_YOUR ASSIGNMENT:_ What you produce should be every line from the data that includes "done".

_Data extracted from a collection:_
>>>
Lemma registered l r : NoDup (Action_Name <$> l) ->
  ordered (foldl register r l) = ordered r ++ l /\
  forall name, reg_actions (foldl register r l) !! name = match find (fun a => String.eqb (Action_Name a) name) l with Some a => Some a | None => reg_actions r !! name end.
Proof.
  revert r. induction l as [|a l IH]; intros r; cbn [foldl find fmap list_fmap]; [intros _; by rewrite app_nil_r|].
  intros [Ha Hl]%NoDup_cons. destruct (IH (register r a) Hl) as [-> Hf]. cbn [register ordered reg_actions] in *. split; [by rewrite <- (assoc_L (++))|].
  intros name. rewrite Hf. destruct (String.eqb_spec (Action_Name a) name) as [<-|Hne]; [|by rewrite lookup_insert_ne].
  destruct (find _ l) as [b|] eqn:Eb; [|by rewrite lookup_insert_eq].
  apply find_some in Eb as [Hb Eb%String.eqb_eq]. destruct Ha. rewrite <- Eb. apply list_elem_of_fmap_2, list_elem_of_In, Hb.
Qed.
(**  The registry holds the actions of the catalogue in their order, and finds
    an action by its name, the only one so called, or none. *)
Theorem registry_exact name a :
  List NewRegistry = allActions /\ (Get NewRegistry name = Some a <-> a ∈ allActions /\ Action_Name a = name).
Proof.
  assert (NoDup (Action_Name <$> allActions)) as Hnd by (apply (bool_decide_eq_true_1 (NoDup _)); by vm_compute).
  destruct (registered allActions (mkRegistry ∅ []) Hnd) as [Ho Hf]. split; [exact Ho|]. unfold Get, NewRegistry. rewrite Hf. cbn [reg_actions]. rewrite lookup_empty.
  destruct (find _ _) as [b|] eqn:Eb.
  - apply find_some in Eb as [Hb Eb%String.eqb_eq]. apply list_elem_of_In in Hb. split; [intros [= <-]; done|]. intros [Ha <-].
    f_equal. by apply (NoDup_fmap_unique Action_Name allActions).
  - split; [done|]. intros [Ha%list_elem_of_In <-]. pose proof (find_none _ _ Eb _ Ha) as Hn. cbv beta in Hn. by rewrite String.eqb_refl in Hn.
Qed.

(** ** The index (index.go) *)

(** [math.Log], and [sort.Slice]: with an order that is strict and weak on the
    elements, what comes later is never less. *)
Class MathLog := { math_Log : spec_float -> spec_float }.
Definition weak_on {A} (less : A -> A -> bool) (l : list A) : Prop :=
  (forall x y z, x ∈ l -> y ∈ l -> z ∈ l -> less x y = false -> less y z = false -> less x z = false) /\
  (forall x y, x ∈ l -> y ∈ l -> less x y = true -> less y x = false).
Class SortSlice := {
  sort_Slice : forall {A : Type}, (A -> A -> bool) -> list A -> list A;
  sort_perm : forall {A : Type} (less : A -> A -> bool) l, Permutation (sort_Slice less l) l;
  sort_sorted : forall {A : Type} (less : A -> A -> bool) l, weak_on less l -> StronglySorted (fun x y => less y x = false) (sort_Slice less l)
}.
<<<
_FINISHED EXERCISE:_
  - apply find_some in Eb as [Hb Eb%String.eqb_eq]. apply list_elem_of_In in Hb. split; [intros [= <-]; done|]. intros [Ha <-].
  - split; [done|]. intros [Ha%list_elem_of_In <-]. pose proof (find_none _ _ Eb _ Ha) as Hn. cbv beta in Hn. by rewrite String.eqb_refl in Hn.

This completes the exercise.